Definition set_sentEOF (v : bool) (c : channel) : channel :=
  mkChannel (ch_chanType c) (ch_extraData c) (ch_localId c) (ch_remoteId c) (ch_maxIncomingPayload
    c) (ch_maxRemotePayload c) (ch_decided c) (ch_direction c) (ch_msg c) (ch_incomingRequests c) v
    (ch_remoteWin c) (ch_pending c) (ch_extPending c) (ch_myWindow c) (ch_sentClose c) (ch_hasClosed
    c) (ch_idleR c) (ch_idleW c) (ch_stopRequested c) (ch_done c).

Definition set_remoteWin (v : window) (c : channel) : channel :=
  mkChannel (ch_chanType c) (ch_extraData c) (ch_localId c) (ch_remoteId c) (ch_maxIncomingPayload
    c) (ch_maxRemotePayload c) (ch_decided c) (ch_direction c) (ch_msg c) (ch_incomingRequests c)
    (ch_sentEOF c) v (ch_pending c) (ch_extPending c) (ch_myWindow c) (ch_sentClose c) (ch_hasClosed
    c) (ch_idleR c) (ch_idleW c) (ch_stopRequested c) (ch_done c).

Definition set_pending (v : buffer) (c : channel) : channel :=
  mkChannel (ch_chanType c) (ch_extraData c) (ch_localId c) (ch_remoteId c) (ch_maxIncomingPayload
    c) (ch_maxRemotePayload c) (ch_decided c) (ch_direction c) (ch_msg c) (ch_incomingRequests c)
    (ch_sentEOF c) (ch_remoteWin c) v (ch_extPending c) (ch_myWindow c) (ch_sentClose c)
    (ch_hasClosed c) (ch_idleR c) (ch_idleW c) (ch_stopRequested c) (ch_done c).

Definition set_extPending (v : buffer) (c : channel) : channel :=
  mkChannel (ch_chanType c) (ch_extraData c) (ch_localId c) (ch_remoteId c) (ch_maxIncomingPayload
    c) (ch_maxRemotePayload c) (ch_decided c) (ch_direction c) (ch_msg c) (ch_incomingRequests c)
    (ch_sentEOF c) (ch_remoteWin c) (ch_pending c) v (ch_myWindow c) (ch_sentClose c) (ch_hasClosed
    c) (ch_idleR c) (ch_idleW c) (ch_stopRequested c) (ch_done c).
:::
Lines from the entries that contain the string "buffer" are what must be copied.

> [Solution to this problem]
Definition set_pending (v : buffer) (c : channel) : channel :=
Definition set_extPending (v : buffer) (c : channel) : channel :=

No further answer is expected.